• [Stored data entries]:
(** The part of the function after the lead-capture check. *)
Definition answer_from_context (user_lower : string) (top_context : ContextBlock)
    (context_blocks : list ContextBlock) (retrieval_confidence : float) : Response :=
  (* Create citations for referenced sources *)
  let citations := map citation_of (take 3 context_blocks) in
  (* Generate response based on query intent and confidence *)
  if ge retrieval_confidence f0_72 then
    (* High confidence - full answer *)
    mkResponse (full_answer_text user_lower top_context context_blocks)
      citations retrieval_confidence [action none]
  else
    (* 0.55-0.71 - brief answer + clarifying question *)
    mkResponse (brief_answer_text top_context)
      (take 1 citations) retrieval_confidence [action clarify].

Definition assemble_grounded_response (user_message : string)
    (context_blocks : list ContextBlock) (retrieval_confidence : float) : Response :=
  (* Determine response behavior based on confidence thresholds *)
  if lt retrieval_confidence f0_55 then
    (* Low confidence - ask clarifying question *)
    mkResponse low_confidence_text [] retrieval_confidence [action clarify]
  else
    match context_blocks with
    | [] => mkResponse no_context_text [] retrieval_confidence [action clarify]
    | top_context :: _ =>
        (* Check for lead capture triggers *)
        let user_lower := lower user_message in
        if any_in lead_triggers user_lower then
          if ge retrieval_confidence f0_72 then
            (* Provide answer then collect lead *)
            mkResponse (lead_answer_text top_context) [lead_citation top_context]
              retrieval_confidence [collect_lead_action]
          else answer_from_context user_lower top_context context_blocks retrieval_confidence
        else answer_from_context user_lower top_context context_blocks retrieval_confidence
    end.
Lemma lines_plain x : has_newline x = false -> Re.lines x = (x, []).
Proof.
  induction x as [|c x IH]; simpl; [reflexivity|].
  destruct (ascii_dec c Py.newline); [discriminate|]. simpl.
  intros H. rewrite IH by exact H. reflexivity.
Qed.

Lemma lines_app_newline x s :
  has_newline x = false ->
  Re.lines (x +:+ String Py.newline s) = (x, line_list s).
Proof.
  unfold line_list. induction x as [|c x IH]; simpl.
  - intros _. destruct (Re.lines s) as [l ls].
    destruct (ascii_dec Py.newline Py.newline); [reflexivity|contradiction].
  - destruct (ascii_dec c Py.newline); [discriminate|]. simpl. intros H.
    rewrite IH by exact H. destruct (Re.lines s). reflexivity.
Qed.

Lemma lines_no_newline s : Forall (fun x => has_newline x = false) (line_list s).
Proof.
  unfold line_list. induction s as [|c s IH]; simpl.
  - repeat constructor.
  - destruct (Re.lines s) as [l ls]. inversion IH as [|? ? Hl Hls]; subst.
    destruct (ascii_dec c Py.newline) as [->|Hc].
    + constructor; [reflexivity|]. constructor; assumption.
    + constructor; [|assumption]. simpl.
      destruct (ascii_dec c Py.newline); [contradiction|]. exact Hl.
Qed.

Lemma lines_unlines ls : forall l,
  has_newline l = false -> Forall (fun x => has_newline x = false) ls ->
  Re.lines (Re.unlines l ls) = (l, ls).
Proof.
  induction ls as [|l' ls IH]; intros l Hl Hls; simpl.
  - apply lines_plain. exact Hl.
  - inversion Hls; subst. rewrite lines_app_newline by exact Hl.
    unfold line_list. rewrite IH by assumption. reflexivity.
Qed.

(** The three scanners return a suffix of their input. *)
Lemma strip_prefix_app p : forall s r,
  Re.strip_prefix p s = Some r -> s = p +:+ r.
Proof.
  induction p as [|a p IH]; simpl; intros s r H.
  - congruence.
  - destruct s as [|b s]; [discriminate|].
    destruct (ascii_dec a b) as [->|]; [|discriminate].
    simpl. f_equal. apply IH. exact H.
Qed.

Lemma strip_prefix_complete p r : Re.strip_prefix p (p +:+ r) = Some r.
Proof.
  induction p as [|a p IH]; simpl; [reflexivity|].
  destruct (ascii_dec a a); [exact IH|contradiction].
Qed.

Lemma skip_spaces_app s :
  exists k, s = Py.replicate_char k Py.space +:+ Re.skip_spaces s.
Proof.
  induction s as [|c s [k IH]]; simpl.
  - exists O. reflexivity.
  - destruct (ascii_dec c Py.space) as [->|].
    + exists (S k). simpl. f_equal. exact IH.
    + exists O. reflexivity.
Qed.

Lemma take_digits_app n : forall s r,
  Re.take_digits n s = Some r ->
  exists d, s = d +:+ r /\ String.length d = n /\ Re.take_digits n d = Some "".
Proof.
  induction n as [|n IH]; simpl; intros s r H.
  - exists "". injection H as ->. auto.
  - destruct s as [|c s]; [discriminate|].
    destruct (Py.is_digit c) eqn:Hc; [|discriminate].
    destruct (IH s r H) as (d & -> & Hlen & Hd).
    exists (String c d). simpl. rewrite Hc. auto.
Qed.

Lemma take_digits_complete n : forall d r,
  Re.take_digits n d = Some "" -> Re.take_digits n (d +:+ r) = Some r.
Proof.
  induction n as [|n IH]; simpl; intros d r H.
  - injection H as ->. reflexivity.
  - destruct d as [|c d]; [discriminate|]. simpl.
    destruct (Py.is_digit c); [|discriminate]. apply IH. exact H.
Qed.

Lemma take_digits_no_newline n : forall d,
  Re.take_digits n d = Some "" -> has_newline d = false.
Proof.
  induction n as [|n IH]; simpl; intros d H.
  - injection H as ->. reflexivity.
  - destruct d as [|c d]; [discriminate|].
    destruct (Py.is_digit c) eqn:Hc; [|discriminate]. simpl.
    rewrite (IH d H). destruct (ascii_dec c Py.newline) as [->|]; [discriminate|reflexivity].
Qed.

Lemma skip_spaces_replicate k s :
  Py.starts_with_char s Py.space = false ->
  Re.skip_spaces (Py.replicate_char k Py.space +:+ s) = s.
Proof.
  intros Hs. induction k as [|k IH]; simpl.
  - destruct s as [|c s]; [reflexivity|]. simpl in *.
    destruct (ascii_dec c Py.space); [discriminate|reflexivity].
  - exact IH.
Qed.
---
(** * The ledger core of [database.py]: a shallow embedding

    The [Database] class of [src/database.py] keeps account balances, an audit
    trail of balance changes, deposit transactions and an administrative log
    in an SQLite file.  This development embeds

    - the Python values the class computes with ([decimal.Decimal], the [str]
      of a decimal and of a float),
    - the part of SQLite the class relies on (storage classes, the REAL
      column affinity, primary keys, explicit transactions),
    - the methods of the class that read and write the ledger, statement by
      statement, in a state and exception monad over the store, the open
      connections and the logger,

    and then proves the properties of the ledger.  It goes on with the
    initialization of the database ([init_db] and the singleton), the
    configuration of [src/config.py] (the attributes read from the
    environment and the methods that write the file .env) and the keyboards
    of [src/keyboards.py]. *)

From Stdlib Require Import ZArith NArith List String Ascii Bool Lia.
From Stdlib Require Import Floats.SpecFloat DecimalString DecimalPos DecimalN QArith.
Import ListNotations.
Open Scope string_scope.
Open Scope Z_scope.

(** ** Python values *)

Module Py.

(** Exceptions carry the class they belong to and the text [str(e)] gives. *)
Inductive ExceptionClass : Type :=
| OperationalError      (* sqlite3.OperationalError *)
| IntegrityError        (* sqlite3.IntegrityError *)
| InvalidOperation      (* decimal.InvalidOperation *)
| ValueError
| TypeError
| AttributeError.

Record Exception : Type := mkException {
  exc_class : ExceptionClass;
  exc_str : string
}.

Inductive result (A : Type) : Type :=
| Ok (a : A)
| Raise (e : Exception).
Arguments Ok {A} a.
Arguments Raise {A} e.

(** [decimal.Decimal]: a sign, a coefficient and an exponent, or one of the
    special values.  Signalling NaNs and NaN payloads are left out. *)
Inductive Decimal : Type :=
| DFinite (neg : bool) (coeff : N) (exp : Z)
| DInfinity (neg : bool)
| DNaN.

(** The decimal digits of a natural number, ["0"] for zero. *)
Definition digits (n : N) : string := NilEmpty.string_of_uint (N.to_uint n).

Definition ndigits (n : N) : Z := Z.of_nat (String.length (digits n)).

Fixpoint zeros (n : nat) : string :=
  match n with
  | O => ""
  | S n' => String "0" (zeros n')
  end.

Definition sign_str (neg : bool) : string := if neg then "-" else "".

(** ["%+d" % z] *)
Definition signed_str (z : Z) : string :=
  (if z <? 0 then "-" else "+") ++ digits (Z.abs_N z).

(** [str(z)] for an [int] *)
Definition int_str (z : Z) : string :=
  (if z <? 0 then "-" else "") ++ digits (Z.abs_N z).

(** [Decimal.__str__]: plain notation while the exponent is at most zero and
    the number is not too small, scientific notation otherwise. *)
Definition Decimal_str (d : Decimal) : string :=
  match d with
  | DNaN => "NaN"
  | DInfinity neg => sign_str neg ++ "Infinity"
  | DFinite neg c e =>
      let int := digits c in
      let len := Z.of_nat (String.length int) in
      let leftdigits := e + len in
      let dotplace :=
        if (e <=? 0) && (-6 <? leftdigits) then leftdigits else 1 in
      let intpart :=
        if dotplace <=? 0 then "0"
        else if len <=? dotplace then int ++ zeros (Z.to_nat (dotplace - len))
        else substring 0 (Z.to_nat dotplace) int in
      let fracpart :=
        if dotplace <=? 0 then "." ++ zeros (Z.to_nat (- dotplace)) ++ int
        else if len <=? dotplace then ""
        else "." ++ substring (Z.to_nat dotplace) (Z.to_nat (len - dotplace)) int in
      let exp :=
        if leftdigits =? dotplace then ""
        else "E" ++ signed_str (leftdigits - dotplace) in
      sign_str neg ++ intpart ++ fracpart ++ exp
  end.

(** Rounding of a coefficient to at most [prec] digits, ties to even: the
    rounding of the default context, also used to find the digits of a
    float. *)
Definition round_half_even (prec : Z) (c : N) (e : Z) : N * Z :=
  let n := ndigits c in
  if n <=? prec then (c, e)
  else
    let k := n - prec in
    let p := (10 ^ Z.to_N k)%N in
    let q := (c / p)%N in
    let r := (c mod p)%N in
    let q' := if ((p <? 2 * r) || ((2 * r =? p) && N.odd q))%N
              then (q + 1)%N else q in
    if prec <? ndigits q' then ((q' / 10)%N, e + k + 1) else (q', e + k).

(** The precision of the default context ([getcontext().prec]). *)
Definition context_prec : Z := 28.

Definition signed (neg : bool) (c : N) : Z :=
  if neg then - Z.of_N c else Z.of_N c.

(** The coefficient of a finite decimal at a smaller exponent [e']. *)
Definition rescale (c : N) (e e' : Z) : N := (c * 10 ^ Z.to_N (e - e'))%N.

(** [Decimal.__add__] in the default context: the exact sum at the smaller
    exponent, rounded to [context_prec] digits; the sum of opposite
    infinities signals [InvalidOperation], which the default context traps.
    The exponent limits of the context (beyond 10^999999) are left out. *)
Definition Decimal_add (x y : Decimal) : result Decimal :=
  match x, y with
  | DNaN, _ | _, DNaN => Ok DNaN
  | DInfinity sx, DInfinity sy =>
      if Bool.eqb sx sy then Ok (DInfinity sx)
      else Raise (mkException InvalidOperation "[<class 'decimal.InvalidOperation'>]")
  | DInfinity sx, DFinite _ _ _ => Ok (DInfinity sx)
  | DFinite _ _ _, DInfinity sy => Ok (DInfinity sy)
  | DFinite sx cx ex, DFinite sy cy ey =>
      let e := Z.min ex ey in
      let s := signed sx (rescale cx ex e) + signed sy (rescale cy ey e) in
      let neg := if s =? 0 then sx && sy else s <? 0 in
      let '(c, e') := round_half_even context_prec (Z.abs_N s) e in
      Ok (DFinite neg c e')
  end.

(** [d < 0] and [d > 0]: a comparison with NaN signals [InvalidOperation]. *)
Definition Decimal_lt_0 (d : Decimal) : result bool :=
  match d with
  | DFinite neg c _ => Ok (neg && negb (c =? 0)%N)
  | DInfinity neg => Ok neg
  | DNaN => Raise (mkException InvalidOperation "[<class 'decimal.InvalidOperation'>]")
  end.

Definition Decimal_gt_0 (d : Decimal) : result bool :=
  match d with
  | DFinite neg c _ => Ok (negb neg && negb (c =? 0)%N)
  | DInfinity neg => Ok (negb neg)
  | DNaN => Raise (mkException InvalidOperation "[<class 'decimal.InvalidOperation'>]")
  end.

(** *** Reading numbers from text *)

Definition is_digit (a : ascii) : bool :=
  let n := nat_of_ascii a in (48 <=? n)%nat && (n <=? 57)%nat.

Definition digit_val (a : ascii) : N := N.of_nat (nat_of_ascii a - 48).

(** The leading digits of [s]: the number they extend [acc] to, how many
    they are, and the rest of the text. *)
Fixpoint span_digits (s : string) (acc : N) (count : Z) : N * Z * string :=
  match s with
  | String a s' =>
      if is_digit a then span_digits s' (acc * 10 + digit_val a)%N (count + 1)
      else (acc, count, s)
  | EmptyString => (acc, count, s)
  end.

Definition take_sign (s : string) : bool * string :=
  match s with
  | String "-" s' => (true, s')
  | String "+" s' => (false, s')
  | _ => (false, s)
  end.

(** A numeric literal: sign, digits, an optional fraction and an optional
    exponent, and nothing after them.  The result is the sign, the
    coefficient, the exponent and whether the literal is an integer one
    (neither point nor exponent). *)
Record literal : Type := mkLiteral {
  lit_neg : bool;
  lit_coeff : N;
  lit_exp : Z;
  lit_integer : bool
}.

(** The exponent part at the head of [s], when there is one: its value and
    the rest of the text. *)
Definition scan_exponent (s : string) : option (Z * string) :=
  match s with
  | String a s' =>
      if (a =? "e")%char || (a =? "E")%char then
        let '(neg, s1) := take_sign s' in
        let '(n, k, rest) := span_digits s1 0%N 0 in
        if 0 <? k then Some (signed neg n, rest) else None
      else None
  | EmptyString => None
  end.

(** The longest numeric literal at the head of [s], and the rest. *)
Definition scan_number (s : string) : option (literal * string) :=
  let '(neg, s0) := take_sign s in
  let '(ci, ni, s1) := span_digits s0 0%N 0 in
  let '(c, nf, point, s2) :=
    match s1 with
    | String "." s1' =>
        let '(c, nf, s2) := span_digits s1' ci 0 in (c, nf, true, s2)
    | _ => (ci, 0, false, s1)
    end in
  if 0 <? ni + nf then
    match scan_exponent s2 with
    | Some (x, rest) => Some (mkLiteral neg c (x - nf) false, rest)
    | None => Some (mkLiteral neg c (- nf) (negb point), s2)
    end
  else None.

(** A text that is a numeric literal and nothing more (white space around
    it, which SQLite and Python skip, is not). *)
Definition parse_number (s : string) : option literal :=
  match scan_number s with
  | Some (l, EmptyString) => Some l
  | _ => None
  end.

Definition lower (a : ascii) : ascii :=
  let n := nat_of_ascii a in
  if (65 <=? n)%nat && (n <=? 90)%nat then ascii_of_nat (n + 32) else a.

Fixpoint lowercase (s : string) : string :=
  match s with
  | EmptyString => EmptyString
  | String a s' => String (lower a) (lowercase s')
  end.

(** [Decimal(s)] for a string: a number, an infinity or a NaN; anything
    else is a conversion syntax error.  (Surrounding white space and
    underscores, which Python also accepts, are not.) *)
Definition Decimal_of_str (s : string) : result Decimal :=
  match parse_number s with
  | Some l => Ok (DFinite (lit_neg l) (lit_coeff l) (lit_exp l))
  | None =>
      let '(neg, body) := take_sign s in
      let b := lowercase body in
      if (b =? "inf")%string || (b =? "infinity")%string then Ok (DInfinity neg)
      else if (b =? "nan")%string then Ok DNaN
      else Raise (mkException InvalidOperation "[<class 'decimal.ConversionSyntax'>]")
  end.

• [Task objective]: Taking the records above, retype every line from the one with "(** The part" down to the one with "mkResponse (brief_answer_text top_context)", exactly and with nothing else.

• [Reply to the task]:
(** The part of the function after the lead-capture check. *)
Definition answer_from_context (user_lower : string) (top_context : ContextBlock)
    (context_blocks : list ContextBlock) (retrieval_confidence : float) : Response :=
  (* Create citations for referenced sources *)
  let citations := map citation_of (take 3 context_blocks) in
  (* Generate response based on query intent and confidence *)
  if ge retrieval_confidence f0_72 then
    (* High confidence - full answer *)
    mkResponse (full_answer_text user_lower top_context context_blocks)
      citations retrieval_confidence [action none]
  else
    (* 0.55-0.71 - brief answer + clarifying question *)
    mkResponse (brief_answer_text top_context)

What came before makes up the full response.